**PROBLEM DESCRIPTION**
For the string "arrays", search the entries below and copy every line where it appears.

**Saved entries**
(** * datasets/biaobei48000.py: preprocessing of the Biaobei 48 kHz corpus

    A shallow embedding of [parse_trn], [build_from_path] and
    [_process_utterance].  Python [str] values are sequences of Unicode code
    points, Python [int] values are [Z], samples are rationals with the IEEE
    specials under a rounding that is a parameter, the output directory is a
    finite map from paths to saved arrays, and [util.audio], the
    two-dimensional arrays, [hparams] and the readable text files are
    interfaces. *)

From Stdlib Require Import ZArith NArith QArith Qabs Qround Lqa Lia List
  String Ascii Sorted.
From stdpp Require Import base list gmap.
From Equations Require Import Equations.
Import ListNotations.

Open Scope N_scope.

(** ** Python strings *)

Module PyStr.

(** A character is a Unicode code point; a [str] is a sequence of them. *)
Definition char := N.
Definition str := list char.

Definition NL : char := 0x0A.
Definition TAB : char := 0x09.
Definition SLASH : char := 0x2F.

(** A string literal of the source, as code points. *)
Definition lit (s : string) : str :=
  map N_of_ascii (list_ascii_of_string s).

(** [str.isspace] for one character (CPython's [_PyUnicode_IsWhitespace]):
    bidirectional type WS, B or S, or category Zs. *)
Definition isspace (c : char) : bool :=
  ((0x09 <=? c) && (c <=? 0x0D)) || ((0x1C <=? c) && (c <=? 0x20))
  || (c =? 0x85) || (c =? 0xA0) || (c =? 0x1680)
  || ((0x2000 <=? c) && (c <=? 0x200A))
  || (c =? 0x2028) || (c =? 0x2029) || (c =? 0x202F) || (c =? 0x205F)
  || (c =? 0x3000).

(** [s.lstrip()], [s.rstrip()] and [s.strip()] without argument. *)
Fixpoint lstrip (s : str) : str :=
  match s with
  | [] => []
  | c :: s' => if isspace c then lstrip s' else s
  end.

Definition rstrip (s : str) : str := rev (lstrip (rev s)).

Definition strip (s : str) : str := lstrip (rstrip s).

(** [s.split(sep)] for a one-character separator: the fields between the
    occurrences of [sep]; never the empty list. *)
Fixpoint split (sep : char) (s : str) : list str :=
  match s with
  | [] => [[]]
  | c :: s' =>
      if c =? sep then [] :: split sep s'
      else match split sep s' with
           | w :: ws => (c :: w) :: ws
           | [] => [[c]]
           end
  end.

(** [posixpath.join(a, b)]: an absolute [b] replaces [a]; otherwise the
    two are glued with exactly one separator unless [a] is empty or already
    ends with one. *)
Definition startswith (c : char) (s : str) : bool :=
  match s with
  | d :: _ => d =? c
  | [] => false
  end.

Definition endswith (c : char) (s : str) : bool :=
  match last s with
  | Some d => d =? c
  | None => false
  end.

Definition join2 (a b : str) : str :=
  if startswith SLASH b then b
  else if match a with [] => true | _ => endswith SLASH a end then a ++ b
  else a ++ SLASH :: b.

(** [os.path.join(a, *p)]. *)
Definition join (a : str) (p : list str) : str := fold_left join2 p a.

End PyStr.
Export PyStr.

(** ** Exceptions and results *)

Inductive exn :=
| IndexError
| ValueError
| OSError (path : str)
| AudioError (path : str).

Inductive result (A : Type) :=
| Ok (a : A)
| Raised (e : exn).
Arguments Ok {A} a.
Arguments Raised {A} e.

(** ** The transcription file *)

Module Trn.

(** An open text file is the text that is still to be read; [f.readline()]
    returns the next line with its newline (the empty string at the end of
    the file) and the file after it. *)
Fixpoint readline (f : str) : str * str :=
  match f with
  | [] => ([], [])
  | c :: f' =>
      if c =? NL then ([c], f')
      else let (l, r) := readline f' in (c :: l, r)
  end.

(** [l[0]]. *)
Definition getitem0 {A} (l : list A) : result A :=
  match l with
  | x :: _ => Ok x
  | [] => Raised IndexError
  end.

(** The [while line:] loop of [parse_trn].  [line] is the stripped line read
    last, [f] the file after it, [trns] the entries appended so far.  The
    loop ends: a read at the end of the file returns the empty line. *)
Equations? parse_loop (line : str) (f : str) (trns : list (str * str))
  : result (list (str * str))
  by wf (length f + match line with [] => 0 | _ => 1 end)%nat lt :=
  parse_loop [] f trns := Ok trns;
  parse_loop (c :: l) f trns with getitem0 (split TAB (c :: l)) => {
    | Raised e := Raised e;
    | Ok idx :=
        parse_loop (strip (fst (readline (snd (readline f)))))
                   (snd (readline (snd (readline f))))
                   (trns ++ [(idx, strip (fst (readline f)))]) }.
Proof.
  assert (Hle : forall g, (length (snd (readline g)) <= length g)%nat).
  { induction g as [|d g IH]; simpl; [lia|].
    destruct (d =? NL); simpl; [lia|].
    destruct (readline g); simpl in *; lia. }
  destruct f as [|d f].
  - simpl. lia.
  - pose proof (Hle (snd (readline (d :: f)))) as H2.
    assert (H1 : (length (snd (readline (d :: f))) < length (d :: f))%nat).
    { simpl. pose proof (Hle f). destruct (d =? NL); simpl; [lia|].
      destruct (readline f); simpl in *; lia. }
    destruct (strip _); lia.
Qed.

(** The body of [parse_trn] under [with open(trn_file) as f], on the text
    of the file. *)
Definition parse_text (text : str) : result (list (str * str)) :=
  parse_loop (strip (fst (readline text))) (snd (readline text)) [].

End Trn.

(** ** Samples and their arithmetic *)

(** Floating-point arithmetic computes the exact result and rounds it to a
    number of the format.  The format is that of the array [load_wav]
    returns; of its rounding only the laws of IEEE rounding to nearest are
    used: it respects equality and order, keeps the numbers it produces,
    commutes with negation and keeps 1.  Overflow and the sign of zero are
    not modelled. *)
Class Rounding := {
  rnd : Q -> Q;
  rnd_proper : forall x y, (x == y)%Q -> (rnd x == rnd y)%Q;
  rnd_mono : forall x y, (x <= y)%Q -> (rnd x <= rnd y)%Q;
  rnd_idem : forall x, (rnd (rnd x) == rnd x)%Q;
  rnd_opp : forall x, (rnd (- x) == - rnd x)%Q;
  rnd_one : (rnd 1 == 1)%Q }.

Module Np.

(** A sample is a rational number or one of the IEEE specials. *)
Inductive float :=
| Fin (q : Q)
| PInf
| NInf
| NaN.

(** A one-dimensional array of samples. *)
Definition ndarray := list float.

(** [np.abs] on one sample. *)
Definition fabs (x : float) : float :=
  match x with
  | Fin q => Fin (Qabs q)
  | PInf | NInf => PInf
  | NaN => NaN
  end.

(** The larger of two samples as [ndarray.max] computes it: a NaN wins. *)
Definition fmax (x y : float) : float :=
  match x, y with
  | NaN, _ | _, NaN => NaN
  | PInf, _ | _, PInf => PInf
  | NInf, z | z, NInf => z
  | Fin p, Fin q => if Qle_bool p q then Fin q else Fin p
  end.

(** [a.max()]: a reduction over a zero-size array raises [ValueError]. *)
Definition max (a : ndarray) : result float :=
  match a with
  | [] => Raised ValueError
  | x :: a' => Ok (fold_left fmax a' x)
  end.

Definition is_zero (q : Q) : bool := Qeq_bool q 0.
Definition is_neg (q : Q) : bool := negb (Qle_bool 0 q).

Section Arithmetic.
Context `{Rounding}.

(** [x / y] as NumPy computes it: a zero divisor does not raise, it yields
    an infinity or, for a zero dividend, NaN. *)
Definition fdiv (x y : float) : float :=
  match x, y with
  | NaN, _ | _, NaN => NaN
  | Fin p, Fin q =>
      if is_zero q then
        if is_zero p then NaN else if is_neg p then NInf else PInf
      else Fin (rnd (p / q))
  | Fin _, (PInf | NInf) => Fin 0
  | PInf, Fin q => if is_neg q then NInf else PInf
  | NInf, Fin q => if is_neg q then PInf else NInf
  | (PInf | NInf), (PInf | NInf) => NaN
  end.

**OUTPUT BELOW**
    finite map from paths to saved arrays, and [util.audio], the
    two-dimensional arrays, [hparams] and the readable text files are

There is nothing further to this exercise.